ASSIGNED TASK –
Copy out each line below exactly as it appears.

___ EXERCISE DATA

(** C38. The devices are configured for the focus.  While configurations are
    valid no call fails, and in every reachable state the devices have the base
    configuration when it is said to be applied, and else that of the session
    with the focus.  A session that gets the focus finds the devices in its own
    configuration, and is sent it, or in the base configuration if it has none;
    without a focus they are in the base configuration. *)
Theorem devices_follow_focus s h : reachable config_machine s h →
  (∀ op, config_allowed s h op = true → value (config_exec op s) = Ret tt) ∧
  (base_configuration_applied s = true → agrees (base s) (handles s)) ∧
  (∀ k c, base_configuration_applied s = false → focused_session s = Some k → config_map s !! k = Some c → agrees c (handles s)) ∧
  (∀ sessions k, let r := focus_change_handler sessions k s in
     match config_map s !! k with
     | Some c => agrees c (handles (post r)) ∧ SendInputConfig k c ∈ trace r
     | None => agrees (base s) (handles (post r))
     end) ∧
  agrees (base s) (handles (post (no_focus_handler s))).
Proof.
  intros Hi%config_reachable. pose proof Hi as [H1 H2 H3 H4 H5]. split; [|split; [done|split; [done|split]]].
  - intros op Hop. by apply config_step.
  - intros sessions k r. destruct (config_step s (OpFocusChange sessions k) Hi eq_refl) as [[I1 I2 I3 I4 I5] Hval].
    cbn [config_exec] in *. fold r in I1, I2, I3, I4, I5, Hval. unfold focus_change_handler in r. 
    destruct (config_map s !! k) as [c|] eqn:Hc.
    + destruct (apply_config_run c (set_focused_session (Some k) s)) as (ds & tr & Hrun & Ha & _); [by eapply H3|done|].
      unfold r. rewrite pbind_modify, pbind_get. change (config_map (set_focused_session (Some k) s)) with (config_map s). rewrite Hc.
      unfold apply_config_at_session, pcatch. rewrite (pbind_run _ _ _ _ _ _ _ Hrun eq_refl). cbn [value post trace pemit].
      split; [done|]. apply elem_of_app. right. left.
    + revert I4. unfold r. rewrite pbind_modify, pbind_get. change (config_map (set_focused_session (Some k) s)) with (config_map s). rewrite Hc.
      change (base_configuration_applied (set_focused_session (Some k) s)) with (base_configuration_applied s).
      destruct (base_configuration_applied s) eqn:Hb; [intros _; by apply H4|].
      assert (config_inv (set_focused_session (Some k) s)) as Hs1 by (apply inv_focus; [done|]; by intros ? [= <-]).
      destruct (apply_base_run _ Hs1) as (ds & tr & Hrun & Hi'). rewrite (pbind_run _ _ _ _ _ _ _ Hrun (send_base_run _ _)).
      intros I4. by apply I4.
  - unfold no_focus_handler. rewrite pbind_modify, pbind_get.
    change (base_configuration_applied (set_focused_session None s)) with (base_configuration_applied s).
    destruct (base_configuration_applied s) eqn:Hb; [by apply H4|].
    assert (config_inv (set_focused_session None s)) as Hs1 by by apply inv_focus.
    destruct (apply_base_run _ Hs1) as (ds & tr & Hrun & Hi'). rewrite Hrun. by apply (f_base _ Hi').
Qed.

______

THE ANSWER –
(** C38. The devices are configured for the focus.  While configurations are
    valid no call fails, and in every reachable state the devices have the base
    configuration when it is said to be applied, and else that of the session
    with the focus.  A session that gets the focus finds the devices in its own
    configuration, and is sent it, or in the base configuration if it has none;
    without a focus they are in the base configuration. *)
Theorem devices_follow_focus s h : reachable config_machine s h →
  (∀ op, config_allowed s h op = true → value (config_exec op s) = Ret tt) ∧
  (base_configuration_applied s = true → agrees (base s) (handles s)) ∧
  (∀ k c, base_configuration_applied s = false → focused_session s = Some k → config_map s !! k = Some c → agrees c (handles s)) ∧
  (∀ sessions k, let r := focus_change_handler sessions k s in
     match config_map s !! k with
     | Some c => agrees c (handles (post r)) ∧ SendInputConfig k c ∈ trace r
     | None => agrees (base s) (handles (post r))
     end) ∧
  agrees (base s) (handles (post (no_focus_handler s))).
Proof.
  intros Hi%config_reachable. pose proof Hi as [H1 H2 H3 H4 H5]. split; [|split; [done|split; [done|split]]].
  - intros op Hop. by apply config_step.
  - intros sessions k r. destruct (config_step s (OpFocusChange sessions k) Hi eq_refl) as [[I1 I2 I3 I4 I5] Hval].
    cbn [config_exec] in *. fold r in I1, I2, I3, I4, I5, Hval. unfold focus_change_handler in r. 
    destruct (config_map s !! k) as [c|] eqn:Hc.
    + destruct (apply_config_run c (set_focused_session (Some k) s)) as (ds & tr & Hrun & Ha & _); [by eapply H3|done|].
      unfold r. rewrite pbind_modify, pbind_get. change (config_map (set_focused_session (Some k) s)) with (config_map s). rewrite Hc.
      unfold apply_config_at_session, pcatch. rewrite (pbind_run _ _ _ _ _ _ _ Hrun eq_refl). cbn [value post trace pemit].
      split; [done|]. apply elem_of_app. right. left.
    + revert I4. unfold r. rewrite pbind_modify, pbind_get. change (config_map (set_focused_session (Some k) s)) with (config_map s). rewrite Hc.
      change (base_configuration_applied (set_focused_session (Some k) s)) with (base_configuration_applied s).
      destruct (base_configuration_applied s) eqn:Hb; [intros _; by apply H4|].
      assert (config_inv (set_focused_session (Some k) s)) as Hs1 by (apply inv_focus; [done|]; by intros ? [= <-]).
      destruct (apply_base_run _ Hs1) as (ds & tr & Hrun & Hi'). rewrite (pbind_run _ _ _ _ _ _ _ Hrun (send_base_run _ _)).
      intros I4. by apply I4.
  - unfold no_focus_handler. rewrite pbind_modify, pbind_get.
    change (base_configuration_applied (set_focused_session None s)) with (base_configuration_applied s).
    destruct (base_configuration_applied s) eqn:Hb; [by apply H4|].
    assert (config_inv (set_focused_session None s)) as Hs1 by by apply inv_focus.
    destruct (apply_base_run _ Hs1) as (ds & tr & Hrun & Hi'). rewrite Hrun. by apply (f_base _ Hi').
Qed.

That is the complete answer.